Advances in umbilical cord blood stem cell expansion and clinical translation

Nicolas Pineault et al. Exp Hematol. 2015 Jul.
Free article

Abstract

Umbilical cord blood (CB) is a rich source of hematopoietic stem cells (HSCs) with important applications in allogeneic stem cell transplantation. However, the low numbers of hematopoietic stem and progenitor cells (HSPCs) in banked units remain a major limitation. Protocols developed for HSPC expansion ex vivo or to improve HSPC homing to the marrow represent solutions to overcome this shortcoming. In recent decades, wide arrays of functionally divergent approaches were developed for the amplification of HSPCs. These include optimization of cytokine cocktails, coculture systems, small molecules, and delivery systems for HSPC-expansion genes.

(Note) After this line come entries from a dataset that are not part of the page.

(* ===== verification/MMService.v ===== *)
(** * The model-mesh service connection (pkg/mmesh/modelmesh_service.go)

    One MMService per namespace: the target Service spec derived from the
    configuration and the gRPC client connection. *)

From S2P Require Import Prelude GoStrings Types K8s Config.

Definition KUBE_SCHEME : string := "kube".

(** ** Data *)

Record ServicePort := mkServicePort { svp_Name : string; svp_Port : Z; svp_TargetPort : string }.

Record ServiceSpec := mkServiceSpec {
  svs_Selector : gmap string string;
  svs_Ports : list ServicePort;
  svs_ClusterIP : string
}.

#[export] Instance ServicePort_eq_dec : EqDecision ServicePort.
Proof. solve_decision. Defined.
#[export] Instance ServiceSpec_eq_dec : EqDecision ServiceSpec.
Proof. solve_decision. Defined.

(** An established client: the connection with the parameters it was dialled
    with, and the endpoints to report *)
Record mmClient := mkMMClient {
  grpcConn : nat;
  endpoint : string;
  restEndpoint : string
}.

Record MMService := mkMMS {
  mms_namespace : string;
  mms_name : string;
  mms_port : Z;
  mms_restPort : Z;
  mms_managementEndpoint : string;
  mms_headless : bool;
  mms_tlsSecretName : string;
  mms_metricsPort : Z;
  mms_reconnect : bool;
  mms_serviceSpec : option ServiceSpec;
  mms_client : option mmClient
}.

Definition NewMMService (namespace : string) : MMService :=
  mkMMS namespace "" 0 0 "" false "" 0 false None None.

Definition dnsName (name namespace : string) : string := name +:+ "." +:+ namespace.

Definition GetNameAndSpec (mms : MMService) : string * option ServiceSpec :=
  (mms_name mms, mms_serviceSpec mms).

(** ** Configuration *)

(** The spec built when it changed *)
Definition targetSpec (name : string) (port restPort : Z) (headless : bool)
    (metricsPort : Z) : ServiceSpec :=
  mkServiceSpec {["modelmesh-service" := name]}
    ([mkServicePort "grpc" port "grpc"] ++
     (if bool_decide (restPort > 0)%Z then [mkServicePort "http" restPort "http"] else []) ++
     (if bool_decide (metricsPort > 0)%Z
      then [mkServicePort "prometheus" metricsPort "prometheus"] else []))
    (if headless then "None" else "").

(** The second component reports a change of the spec or of the client. *)
Definition UpdateConfig (cfg : Config) (mms : MMService) : bool * MMService :=
  let nameChange := bool_decide (InferenceServiceName cfg ≠ mms_name mms) in
  let name := InferenceServiceName cfg in
  let portChange := bool_decide (InferenceServicePort cfg ≠ mms_port mms) in
  let port := InferenceServicePort cfg in
  let restPort := if rp_Enabled (RESTProxy cfg) then rp_Port (RESTProxy cfg) else 0%Z in
  let restChange := bool_decide (restPort ≠ mms_restPort mms) in
  let ep := if bool_decide (ModelMeshEndpoint cfg = "")
            then KUBE_SCHEME +:+ ":///" +:+ dnsName name (mms_namespace mms) +:+ ":" +:+
                 Itoa port
            else ModelMeshEndpoint cfg in
  let epChange := bool_decide (ep ≠ mms_managementEndpoint mms) in
  let tlsChange := bool_decide (tls_SecretName (TLS cfg) ≠ mms_tlsSecretName mms) in
  let headlessChange := bool_decide (HeadlessService cfg ≠ mms_headless mms) in
  let metricsPort := if pc_Enabled (Metrics cfg) then pc_Port (Metrics cfg) else 0%Z in
  let metricsChange := bool_decide (metricsPort ≠ mms_metricsPort mms) in
  let specChange := nameChange || portChange || restChange || headlessChange ||
                    metricsChange in
  let clientChange := nameChange || portChange || epChange || tlsChange ||
                      headlessChange in
  (specChange || clientChange,
   mkMMS (mms_namespace mms) name port restPort ep (HeadlessService cfg)
     (tls_SecretName (TLS cfg)) metricsPort
     (if clientChange then true else mms_reconnect mms)
     (if specChange
      then Some (targetSpec name port restPort (HeadlessService cfg) metricsPort)
      else mms_serviceSpec mms)
     (mms_client mms)).

(** ** Connection *)

Definition InferenceEndpoints (mms : MMService) : string * string :=
  match mms_client mms with
  | Some c => (endpoint c, restEndpoint c)
  | None => ("", "")
  end.

Definition MMClient (mms : MMService) : option nat := grpcConn <$> mms_client mms.

Definition set_client (c : option mmClient) (mms : MMService) : MMService :=
  mkMMS (mms_namespace mms) (mms_name mms) (mms_port mms) (mms_restPort mms)
    (mms_managementEndpoint mms) (mms_headless mms) (mms_tlsSecretName mms)
    (mms_metricsPort mms) (mms_reconnect mms) (mms_serviceSpec mms) c.
Definition set_reconnect (b : bool) (mms : MMService) : MMService :=
  mkMMS (mms_namespace mms) (mms_name mms) (mms_port mms) (mms_restPort mms)
    (mms_managementEndpoint mms) (mms_headless mms) (mms_tlsSecretName mms)
    (mms_metricsPort mms) b (mms_serviceSpec mms) (mms_client mms).

(** The endpoints a client is created with *)
Definition inferenceEndpoint (mms : MMService) : string :=
  "grpc://" +:+ dnsName (mms_name mms) (mms_namespace mms) +:+ ":" +:+ Itoa (mms_port mms).
Definition restEndpointOf (mms : MMService) : string :=
  if bool_decide (mms_restPort mms > 0)%Z then
    (if bool_decide (mms_tlsSecretName mms = "") then "http" else "https") +:+ "://" +:+
    dnsName (mms_name mms) (mms_namespace mms) +:+ ":" +:+ Itoa (mms_restPort mms)
  else "".

(** [closeErr] is what closing the connection returns. *)
Definition Disconnect (closeErr : option error) (mms : MMService) : MMService :=
  match mms_client mms with
  | Some _ => match closeErr with None => set_client None mms | Some _ => mms end
  | None => mms
  end.

(** The TLS configuration of a secret, and the dial: endpoint, TLS configuration
    (if any) and the service name give a connection. *)
Record ConnectEnv := mkConnectEnv {
  ce_tlsConfig : string → result error string;
  ce_dial : string → option string → string → result error nat;
  ce_closeErr : option error
}.

Definition newMmClient (env : ConnectEnv) (mmeshEndpoint : string) (tlsConfig : option string)
    (serviceName externalEndpoint restEp : string) : result error mmClient :=
  match ce_dial env mmeshEndpoint tlsConfig serviceName with
  | Err e => Err e
  | Ok conn => Ok (mkMMClient conn externalEndpoint restEp)
  end.

Definition ConnectIfNeeded (env : ConnectEnv) (mms : MMService)
  : option error * MMService :=
  if bool_decide (is_Some (mms_client mms)) && negb (mms_reconnect mms) then (None, mms)
  else
    let tlsSecret := mms_tlsSecretName mms in
    let mms := set_reconnect false mms in
    match (if bool_decide (tlsSecret ≠ "")
           then match ce_tlsConfig env tlsSecret with
                | Ok c => Ok (Some c)
                | Err e => Err e
                end
           else Ok None) with
    | Err e => (Some e, mms)
    | Ok tlsConfig =>
        match newMmClient env (mms_managementEndpoint mms) tlsConfig
                (dnsName (mms_name mms) (mms_namespace mms))
                (inferenceEndpoint mms) (restEndpointOf mms) with
        | Err e => (Some e, set_reconnect true mms)
        | Ok mmc => (None, set_client (Some mmc) (Disconnect (ce_closeErr env) mms))
        end
    end.

(** ** Properties *)

(** Connecting would forget a pending reconnection: the service keeps a client, and the
    TLS secret cannot be read. *)
Definition forgets (env : ConnectEnv) (mms : MMService) : bool :=
  bool_decide (is_Some (mms_client mms)) && mms_reconnect mms &&
  bool_decide (mms_tlsSecretName mms ≠ "") &&
  match ce_tlsConfig env (mms_tlsSecretName mms) with Err _ => true | Ok _ => false end.

(** Operations of the service reconciler on the service that forget no reconnection *)
Inductive mms_step : MMService → MMService → Prop :=
| step_UpdateConfig cfg mms : mms_step mms (UpdateConfig cfg mms).2
| step_Connect env mms :
    forgets env mms = false →
    mms_step mms (ConnectIfNeeded env mms).2
| step_Disconnect closeErr mms : mms_step mms (Disconnect closeErr mms).

(** The service spec is the one of the current fields, once there is one. *)
Definition spec_ok (mms : MMService) : Prop :=
  match mms_serviceSpec mms with
  | Some s => s = targetSpec (mms_name mms) (mms_port mms) (mms_restPort mms)
                    (mms_headless mms) (mms_metricsPort mms)
  | None => mms_name mms = "" ∧ mms_port mms = 0%Z ∧ mms_restPort mms = 0%Z ∧
            mms_headless mms = false ∧ mms_metricsPort mms = 0%Z
  end.

(** ... and the gRPC endpoint reported to Predictors is the current one, unless a
    reconnection is pending. *)
Record mms_ok (mms : MMService) : Prop := {
  mo_spec : spec_ok mms;
  mo_client c : mms_client mms = Some c → mms_reconnect mms = false →
                endpoint c = inferenceEndpoint mms
}.

Lemma NewMMService_ok ns : mms_ok (NewMMService ns).
Proof. by split. Qed.

Lemma UpdateConfig_keeps_spec cfg mms : spec_ok mms → spec_ok (UpdateConfig cfg mms).2.
Proof.
  intros Hs. unfold UpdateConfig, spec_ok in *. cbn zeta. simpl.
  set (rp := if rp_Enabled _ then _ else _). set (mp := if pc_Enabled _ then _ else _).
  destruct (_ || _ || _ || _ || _) eqn:E; [done|].
  rewrite !orb_false_iff, !bool_decide_eq_false in E.
  destruct E as [[[[E1%dec_stable E2%dec_stable] E3%dec_stable] E4%dec_stable] E5%dec_stable].
  by rewrite E1, E2, E3, E4, E5.
Qed.

Lemma Disconnect_keeps_spec closeErr mms : spec_ok mms → spec_ok (Disconnect closeErr mms).
Proof. unfold Disconnect. by destruct (mms_client mms), closeErr. Qed.

Lemma ConnectIfNeeded_keeps_spec env mms : spec_ok mms → spec_ok (ConnectIfNeeded env mms).2.
Proof.
  intros Hs. unfold ConnectIfNeeded. destruct (_ && _); [done|]. cbn zeta.
  destruct (if bool_decide _ then _ else _); [|done]. destruct (newMmClient _ _ _ _ _ _); [|done].
  simpl. unfold Disconnect. by destruct (mms_client _), (ce_closeErr env).
Qed.

Lemma UpdateConfig_ok cfg mms : mms_ok mms → mms_ok (UpdateConfig cfg mms).2.
Proof.
  intros [Hs Hc]. split; [by apply UpdateConfig_keeps_spec|]. unfold UpdateConfig. cbn zeta. simpl.
  - intros c Hcl. destruct (_ || _ || _ || _ || _) eqn:E; [done|]. intros Hr.
    rewrite !orb_false_iff, !bool_decide_eq_false in E.
    destruct E as [[[[E1%dec_stable E2%dec_stable] _] _] _].
    rewrite (Hc c Hcl Hr). unfold inferenceEndpoint. simpl. by rewrite E1, E2.
Qed.

Lemma mms_step_ok mms mms' : mms_ok mms → mms_step mms mms' → mms_ok mms'.
Proof.
  intros Hok Hstep. destruct Hstep as [cfg mms|env mms Htls|closeErr mms].
  - by apply UpdateConfig_ok.
  - unfold ConnectIfNeeded, forgets in *. destruct (_ && negb _) eqn:Eb; [done|]. cbn zeta.
    destruct (if bool_decide (mms_tlsSecretName mms ≠ "") then _ else _) as [c|e] eqn:Et.
    2:{ destruct (bool_decide (mms_tlsSecretName mms ≠ "")); [|done].
        destruct (ce_tlsConfig _ _); [done|]. destruct Hok as [Hs _]. split; [done|]. simpl.
        intros c' Hc' _. rewrite Hc' in *. simpl in *. by destruct (mms_reconnect mms). }
    destruct (newMmClient _ _ _ _ _ _) as [mmc|e] eqn:En; simpl; destruct Hok as [Hs _].
    + unfold Disconnect. simpl. split; simpl.
      * by destruct (mms_client mms), (ce_closeErr env).
      * intros c' [= <-] _. unfold newMmClient in En.
        destruct (ce_dial env _ _ _); simplify_eq/=.
        by destruct (mms_client mms), (ce_closeErr env).
    + split; simpl; [by destruct (mms_client mms)|done].
  - unfold Disconnect. destruct (mms_client mms) eqn:E; [|done]. destruct closeErr; [done|].
    destruct Hok as [Hs Hc]. by split.
Qed.

(** In every state of a model-mesh service connection reached without forgetting a
    reconnection, the Service spec is the one of the current configuration fields,
    and the gRPC endpoint reported to Predictors is the current one unless a
    reconnection is pending. *)
Theorem mms_ok_reachable ns mms : rtc mms_step (NewMMService ns) mms → mms_ok mms.
Proof.
  intros Hr. eapply (rtc_invariant _ mms_ok); [|exact Hr|apply NewMMService_ok].
  apply mms_step_ok.
Qed.

(** Applying the same configuration a second time changes nothing and reports no
    change, so that unchanged configurations cause no Service update and no
    reconnection. *)
Theorem UpdateConfig_idempotent cfg mms :
  let mms' := (UpdateConfig cfg mms).2 in UpdateConfig cfg mms' = (false, mms').
Proof.
  unfold UpdateConfig. cbn zeta. simpl.
  rewrite !(bool_decide_false (_ ≠ _)) by tauto. done.
Qed.

(** When a connection succeeds its client carries both current endpoints, and
    nothing remains to be done: connecting again is a no-op. *)
Theorem ConnectIfNeeded_spec env mms mms' :
  mms_client mms = None ∨ mms_reconnect mms = true →
  ConnectIfNeeded env mms = (None, mms') →
  InferenceEndpoints mms' = (inferenceEndpoint mms, restEndpointOf mms) ∧
  mms_reconnect mms' = false ∧ ConnectIfNeeded env mms' = (None, mms').
Proof.
  intros Hneed. unfold ConnectIfNeeded at 1.
  assert (bool_decide (is_Some (mms_client mms)) && negb (mms_reconnect mms) = false) as ->.
  { destruct Hneed as [->| ->]; [done|]. apply andb_false_r. }
  cbn zeta. set (t := if bool_decide _ then _ else _). destruct t as [c|]; [|done].
  unfold newMmClient. destruct (ce_dial env _ _ _) as [conn|]; [|done].
  intros [= <-]. unfold Disconnect, ConnectIfNeeded. simpl.
  destruct (mms_client mms), (ce_closeErr env); done.
Qed.

Definition exDial : ConnectEnv :=
  mkConnectEnv (λ _, Err (ErrMsg "secret not found")) (λ _ _ _, Ok 1) None.

Definition exMMS : MMService :=
  mkMMS "ns" "mm" 8033 0 "kube:///mm.ns:8033" true "" 0 true None None.

Lemma ConnectIfNeeded_spec_witness :
  ∃ mms', ConnectIfNeeded exDial exMMS = (None, mms') ∧
          InferenceEndpoints mms' = ("grpc://mm.ns:8033", "").
Proof.
  eexists. split; [vm_compute; reflexivity|].
  eapply (ConnectIfNeeded_spec exDial exMMS).
  - right. reflexivity.
  - vm_compute. reflexivity.
Defined.

(** ** Two ways to keep a stale client *)

Definition exCfg (rest : bool) (tls : string) : Config :=
  mkConfig "" "" false "mm" 8033 (mkTLS tls "") true 0
    (mkImage "" "" "" []) (mkConfigResources (mkQuantities "" "") (mkQuantities "" "") None)
    (mkRESTProxy rest false 8008 (mkImage "" "" "" [])
       (mkConfigResources (mkQuantities "" "") (mkQuantities "" "") None))
    (mkImage "" "" "" []) (mkConfigResources (mkQuantities "" "") (mkQuantities "" "") None)
    2 "" false [] [] "" (mkPrometheus false 0 "" false) (mkScaleToZero false 0) ∅ ∅ [] [].

(** The service after a first configuration and a successful connection *)
Definition exConnected : MMService :=
  (ConnectIfNeeded exDial (UpdateConfig (exCfg false "") (NewMMService "ns")).2).2.

(** Enabling the REST proxy in the configuration does not make a connected
    service reconnect, so the HTTP endpoint that Predictors report stays empty
    although the Service exposes the port. *)
Theorem rest_endpoint_stale :
  let mms := (UpdateConfig (exCfg true "") exConnected).2 in
  ConnectIfNeeded exDial mms = (None, mms) ∧
  InferenceEndpoints mms = ("grpc://mm.ns:8033", "") ∧
  restEndpointOf mms = "http://mm.ns:8008" ∧
  mms_serviceSpec mms = Some (targetSpec "mm" 8033 8008 true 0).
Proof. split_and!; vm_compute; reflexivity. Qed.

(** When the TLS secret lookup fails the pending reconnection is forgotten: the
    next attempt reports success and keeps the old, non-TLS connection. *)
Theorem tls_failure_loses_reconnect :
  let mms := (UpdateConfig (exCfg false "secret") exConnected).2 in
  mms_reconnect mms = true ∧
  ∃ e mms', ConnectIfNeeded exDial mms = (Some e, mms') ∧
            mms_reconnect mms' = false ∧
            ConnectIfNeeded exDial mms' = (None, mms') ∧
            MMClient mms' = MMClient exConnected.
Proof. split; [reflexivity|]. eexists _, _. split_and!; vm_compute; reflexivity. Qed.

Lemma mms_ok_reachable_witness : mms_ok exConnected.
Proof.
  apply (mms_ok_reachable "ns").
  eapply rtc_l; [apply (step_UpdateConfig (exCfg false ""))|].
  apply rtc_once. apply (step_Connect exDial). reflexivity.
Defined.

Herein, we review past and current strategies, focusing on studies that characterize the contribution of expanded CB HSPC to short- and long-term engraftment in transplantation models or in clinical trials. Also discussed are homing effectors used to promote engraftment. In summary, these studies underscore that early-acting cytokines alone can expand HSPC with short-term engraftment activity, but that robust expansion of HSPCs with long-term engraftment necessitates the synergistic action of multiple HSC-expansion agonists. In support of this, early clinical trials based on cytokine-driven HSPC-expansion protocols delivered disappointing results, whereas recent trials based on the synergistic action of cytokines and HSPC-expansion agonists reported significant improvements in engraftment and therapeutic outcomes. Conversely, molecules that enhance homing of HSPC may represent a complementary approach to improve and perhaps accelerate engraftment. Optimization of the next generation of HSPC-expansion and priming strategies should support a paradigm shift in CB transplantation in which smaller, better matched units may preferentially be used.